Again, these types of statements are usually used in quick simply logic and because they don’t usually contain much logic, are easy to split to a statement block per line. The main reason that we want to split them across multiple lines is to make it easier to read and to limit the amount of horizontal scrolling that we need to undertaken. Consider the comparison:

select field1,field2,field3
from table
where field = value;

select field1,field2,field3 from table where field = value;

It is easier to scan the top statement and see the different fields, tables and filter criteria. The difference is less dramatic because the field names and table names are not particularly long, however in production systems, it is often the case that fields end up having relatively long names:

/* individual lines per block */
select RecordIdentifier,InitialContractFulfilmentDate,ContractPrototypeTerminationDate
from FacilityContractPrototypeInformation
where ContractProttypeTerminationDate < '2017-01-01';

/* a single line .. generally will need horizontal scrolling to read the whole thing */
select RecordIdentifier,InitialContractFulfilmentDate,ContractPrototypeTerminationDate from FacilityContractPrototypeInformation where ContractProttypeTerminationDate < '2017-01-01';

You can now see that as the field names approach a more realistic size, then the statement starts to get long enough that it requires horizontal scrolling.

Complex Statements

These types of statements are the typical SQL used in most stored procedures. They usually contain a lot more logic by way of table joins or where clauses. The general thinking behind these types of statement is to make them long but narrow. By putting each element on its own line and using indenting it is relatively easy to locate the relevant piece of logic you want quickly. Also a benefit is that most modern mouse have a scroll wheel, and lines are generally easy to number more so than columns. This means that navigating a large statement or referring to it is easier if it is narrow and long.

Indenting helps to group blocks of information together, and helps to visually identify pieces of logic that are nested.

select
  field1,
  field2
from
 tableA A
 inner join
 tableB B on A.field1 = B.field1
where
 field1 = value1
 and
 field2 = value2

Consider the below example, where we have a sub-select. This demonstrates how we indent such nested queries. In this case the nested query is very simple, so we include the statement on a single line.

select
  field1,
  field2
from
 (
     select * from tableC where field1 = value1
 ) A
 inner join
 tableB B on A.field1 = B.field1
where
 field1 = value1
 and
 field2 = value2

I can easily scan down the list of fields, and knowing each field starts on a new line, I can locate any field I want easily. The same applied for tables and where conditions, I can scan down easily and do not have to parse each line carefully to find individual elements.

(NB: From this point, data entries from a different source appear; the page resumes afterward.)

(** A connection that can be taken out of service: in the list of its state, or in none. *)
Record leaving ls (p : Z) (b : tcp_pcb) (c : tcp_conn) : Prop := Leaving {
  lv_rest : rest b = Conn c;
  lv_state : state b <> LISTEN;
  lv_home l : p ∈ ls l -> l = home (state b);
  lv_released : no_data (state b) = true -> released b;
  lv_ok : conn_ok b;
  lv_unbound : state b = CLOSED -> local_port b = 0 -> forall l, p ∉ ls l }.

Lemma active_home s : active s -> home s = ACTIVE_PCBS /\ s <> LISTEN /\ no_data s = false.
Proof. by destruct s. Qed.

Lemma inv_leaving ls X st p b c :
  Inv ls X st -> p ∉ X -> pcbs st !! p = Some b -> rest b = Conn c -> leaving ls p b c.
Proof.
  intros Hi HX Hb Hr. destruct (placed_exists ls p) as [w Hw].
  pose proof (inv_placed _ _ _ _ _ _ w b Hi Hw Hb HX) as Hok.
  assert (forall l, w = Some l -> forall l', p ∈ ls l' -> l' = l) as Hone.
  { intros l -> l' Hl'. by apply (lists_disjoint _ _ (inv_lists _ _ _ _ _ Hi) l' l p). }
  destruct w as [[]|]; cbn [pcb_ok placed] in Hok, Hw.
  - destruct Hok as [_ Ho]. unfold listening_ok in Ho. by rewrite Hr in Ho.
  - destruct Hok as (Hs & Hp & Hco & Hu). split; rewrite ?Hs; try done.
    + by apply Hone.
    + intros _. by apply unclaimed_released.
  - destruct Hok as (Hs & Hco & _). apply active_home in Hs as (Hh & Hnl & Hnd). split; rewrite ?Hh, ?Hnd; try done.
    + by apply Hone.
    + intros Hs. by rewrite Hs in Hnd.
  - destruct Hok as (Hs & Hq & Hre). split; rewrite ?Hs; try done. by apply Hone.
  - destruct Hok as (Hs & Hco & Hu). split; rewrite ?Hs; try done.
    + intros l Hl. by apply Hw in Hl.
    + intros _. by apply unclaimed_released.
Qed.

Lemma Inv_lists_ext ls ls' X st : (forall l, ls l = ls' l) -> Inv ls X st -> Inv ls' X st.
Proof.
  intros H [[Hc Hn Hd] [H1 H2 H3] Hp Hq Hs Ht].
  assert (forall a w, placed ls' a w -> placed ls a w) as Hpl.
  { intros a [l|]; cbn; [by rewrite H|]. intros Hls l. by rewrite H. }
  split; try done.
  - split; [intros l; by rewrite <- H|intros l; by rewrite <- H|].
    intros l l' p. rewrite <- !H. apply Hd.
  - split; [|..].
    + intros w p b Hw. by apply H1, Hpl.
    + intros p b c Hb Hr HX. unfold refers_ok. rewrite <- H. by apply (H2 p b).
    + intros l b r. rewrite <- H. apply H3.
Qed.

Lemma drop_pcb_nowhere p ls l : (forall l, p ∉ ls l) -> ls l = drop_pcb p ls l.
Proof. intros H. unfold drop_pcb. by rewrite without_notin. Qed.

Lemma leaving_idle ls p b c : leaving ls p b c -> state b <> CLOSED -> idle b c.
Proof.
  intros [Hr Hs _ Hre Hq _] Hc Hn. split; [by apply Hre|]. unfold conn_ok, queues_ok in Hq. rewrite Hr in Hq.
  destruct (state b); try done. tauto.
Qed.

Lemma settled_exempt ls X p :
  listeners_settled ls X -> p ∉ ls LISTEN_PCBS -> listeners_settled ls ({[p]} ∪ X).
Proof. intros H Hp l Hl. specialize (H l Hl). set_solver. Qed.
Lemma settled_drop ls X p : listeners_settled ls X -> listeners_settled (drop_pcb p ls) X.
Proof. intros H l [Hl _]%elem_of_drop. by apply H. Qed.

(** The part after the block has left its list. *)
Definition abandon_tail (p : Z) (c0 : tcp_conn) (arg port : Z) (rst : bool) : tcpM E unit :=
  c' ← load_conn p;
  tcp_segs_free (unacked (tx c')) ;;
  tcp_segs_free (unsent (tx c')) ;;
  tcp_segs_free (ooseq (tx c')) ;;
  tcp_backlog_accepted p ;;
  b' ← load p;
  (if rst then
     effect (tcp_rst (tv (tx c0) snd_nxt) (tv (tx c0) rcv_nxt) (local_ip (ip b')) (remote_ip (ip b')) port (remote_port c'))
   else mret tt) ;;
  tcp_free p ;;
  TCP_EVENT_ERR (fn_errf c0) arg ERR_ABRT.

Lemma wp_abandon_tail ls X p b c c0 arg port (rst : bool) (Q : unit -> tcp E -> Prop) st :
  Inv ls ({[p]} ∪ X) st -> listeners_settled ls ({[p]} ∪ X) -> pcbs st !! p = Some b -> rest b = Conn c ->
  state b <> LISTEN -> (forall l, p ∉ ls l) ->
  (forall st', Inv ls X st' -> pcbs st' !! p = None -> calm st st' -> Q tt st') ->
  wp (abandon_tail p c0 arg port rst) Q st.
Proof.
  intros Hi HLX Hb Hr Hs Hls HQ. unfold abandon_tail. apply wp_bind, (wp_load_conn p b c); [done..|].
  do 3 (apply wp_bind, wp_effect). match goal with |- wp _ _ ?s => set (st1 := s) end.
  assert (Inv ls ({[p]} ∪ X) st1) as Hi1 by by apply (Inv_same P L ls _ st).
  assert (calm st st1) as Hc1 by by apply calm_same.
  apply wp_bind, (wp_tcp_backlog_accepted P L ls ({[p]} ∪ X) p b c); [done..|].
  intros c1 st2 _ Hre Hb2 Hi2 Hc2. apply wp_bind, (wp_load p _ _ _ Hb2).
  assert (forall st3, Inv ls ({[p]} ∪ X) st3 -> pcbs st3 = pcbs st2 -> calm st st3 ->
    wp (tcp_free p ;; TCP_EVENT_ERR (fn_errf c0) arg ERR_ABRT) Q st3) as Hend.
  { intros st3 Hi3 E3 Hc3. eapply wp_bind, (wp_tcp_free P L ls X p (set_rest (Conn c1) b) c1); try done.
    { by rewrite E3. }
    intros st4 Hi4 Hn4 Hc4. assert (calm st st4) as Hc04 by by transitivity st3. unfold TCP_EVENT_ERR.
    destruct (fn_errf c0); [by apply wp_ret, HQ|..].
    all: apply wp_effect, HQ; [by apply (Inv_same P L ls _ st4)|done|transitivity st4; [done|by apply calm_same]]. }
  assert (calm st st2) as Hc02 by by transitivity st1.
  apply wp_bind. destruct rst; [apply wp_effect|apply wp_ret]; apply Hend; try done.
  - by apply (Inv_same P L ls _ st2).
  - transitivity st2; [done|by apply calm_same].
Qed.

Lemma wp_tcp_abandon_leaving ls X p b c reset (Q : unit -> tcp E -> Prop) st :
  Inv ls ({[p]} ∪ X) st -> listeners_settled ls X -> pcbs st !! p = Some b -> leaving ls p b c ->
  (forall st', Inv (drop_pcb p ls) X st' -> pcbs st' !! p = None -> calm st st' -> Q tt st') ->
  wp (tcp_abandon p reset) Q st.
Proof.
  intros Hi HLX Hb Hlv HQ. pose proof Hlv as [Hr Hs Hh Hre _ Hub].
  assert (p ∉ ls LISTEN_PCBS) as Hpl by (intros H%Hh; by destruct (state b)).
  pose proof (settled_exempt ls X p HLX Hpl) as HLX'.
  unfold tcp_abandon. apply wp_bind, (wp_load p b); [done|].
  apply wp_bind, wp_ASSERT; [by apply negb_true_iff, bool_decide_eq_false|].
  assert (forall l (Q : unit -> tcp E -> Prop), l <> LISTEN_PCBS -> home (state b) = l -> state b <> CLOSED ->
    (forall b' c' st', pcbs st' !! p = Some b' -> rest b' = Conn c' -> state b' = CLOSED -> released b' ->
       Inv (drop_pcb p ls) ({[p]} ∪ X) st' -> calm st st' -> Q tt st') -> wp (tcp_pcb_remove l p) Q st) as Hrm.
  { intros l Q' Hl Hhl Hncl HQ'. apply (wp_tcp_pcb_remove ls ({[p]} ∪ X) l p b c); try done; [set_solver|..].
    - intros l' Hl'%Hh. congruence.
    - by apply (leaving_idle ls p). }
  case_bool_decide as Htw.
  - apply wp_bind, Hrm; [done|by rewrite Htw|by rewrite Htw|].
    intros b' c' st' Hb' Hr' Hs' Hre' Hi' Hc'. apply (wp_tcp_free P L (drop_pcb p ls) X p b' c'); try done.
    { by rewrite Hs'. }
    { intros l. apply drop_pcb_notin. }
    intros st2 Hi2 Hn2 Hc2. apply HQ; [done..|]. by transitivity st'.
  - apply wp_bind, (wp_load_conn p b c); [done..|]. apply wp_bind.
    assert (forall b' c' st', pcbs st' !! p = Some b' -> rest b' = Conn c' -> state b' = CLOSED ->
      Inv (drop_pcb p ls) ({[p]} ∪ X) st' -> calm st st' -> forall (r : bool) q,
        wp (abandon_tail p c (callback_arg b) q r) Q st') as Hend.
    { intros b' c' st' Hb' Hr' Hs' Hi' Hc' r q.
      apply (wp_abandon_tail (drop_pcb p ls) X p b' c'); try done.
      - by apply settled_drop.
      - by rewrite Hs'.
      - intros l. apply drop_pcb_notin.
      - intros st2 Hi2 Hn2 Hc2. apply HQ; [done..|]. by transitivity st'. }
    case_bool_decide as Hcl.
    + destruct (Z.eqb_spec (local_port b) 0) as [Hp0|Hp0].
      * apply wp_ret. refine (Hend b c st Hb Hr Hcl _ _ false 0); [|done].
        apply (Inv_lists_ext ls); [|done]. intros l. by apply drop_pcb_nowhere, Hub.
      * apply (wp_TCP_RMV P L ls ({[p]} ∪ X) BOUND_PCBS p b); [done|set_solver|done| |done|].
        { intros l' Hl'%Hh. by rewrite Hcl in Hl'. }
        intros st1 Hi1 Hb1 Hc1 _. by apply (Hend (set_next 0 b) c st1 Hb1 Hr Hcl Hi1 Hc1 false 0).
    + apply wp_bind, Hrm; [done|by destruct (state b)|done|].
      intros b' c' st' Hb' Hr' Hs' _ Hi' Hc'. apply wp_modify. refine (Hend b' c' _ _ Hr' Hs' _ _ reset (local_port b)); [done|..].
      * by apply (Inv_same P L _ _ st').
      * transitivity st'; [done|by apply calm_same].
Qed.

Some key rules for formatting:

Each 'block' should start on a new line, this includes 'select','from','where' and 'group by' blocks.
Each field should be indented one tab from the select block on its own line.
Commas should go on the end of each line. Some people prefer to put them at the start of each line.
Each table should be indented one level from the 'from' block and be on it's own line.
Table joines should be indented at the same level as the tables that they apply to and should be on their own line. This is different to some people who like to add join statements at the end of the table line.
Each evaluation of a where condition should have its own line.
Boolean joins of 'and' and 'or' should be on their own line, indented to the same level as their applicable statements.
If you mix the use of 'or' and 'and' boolean operators you should always use brackets to be explicit about the way you intend to apply the operators.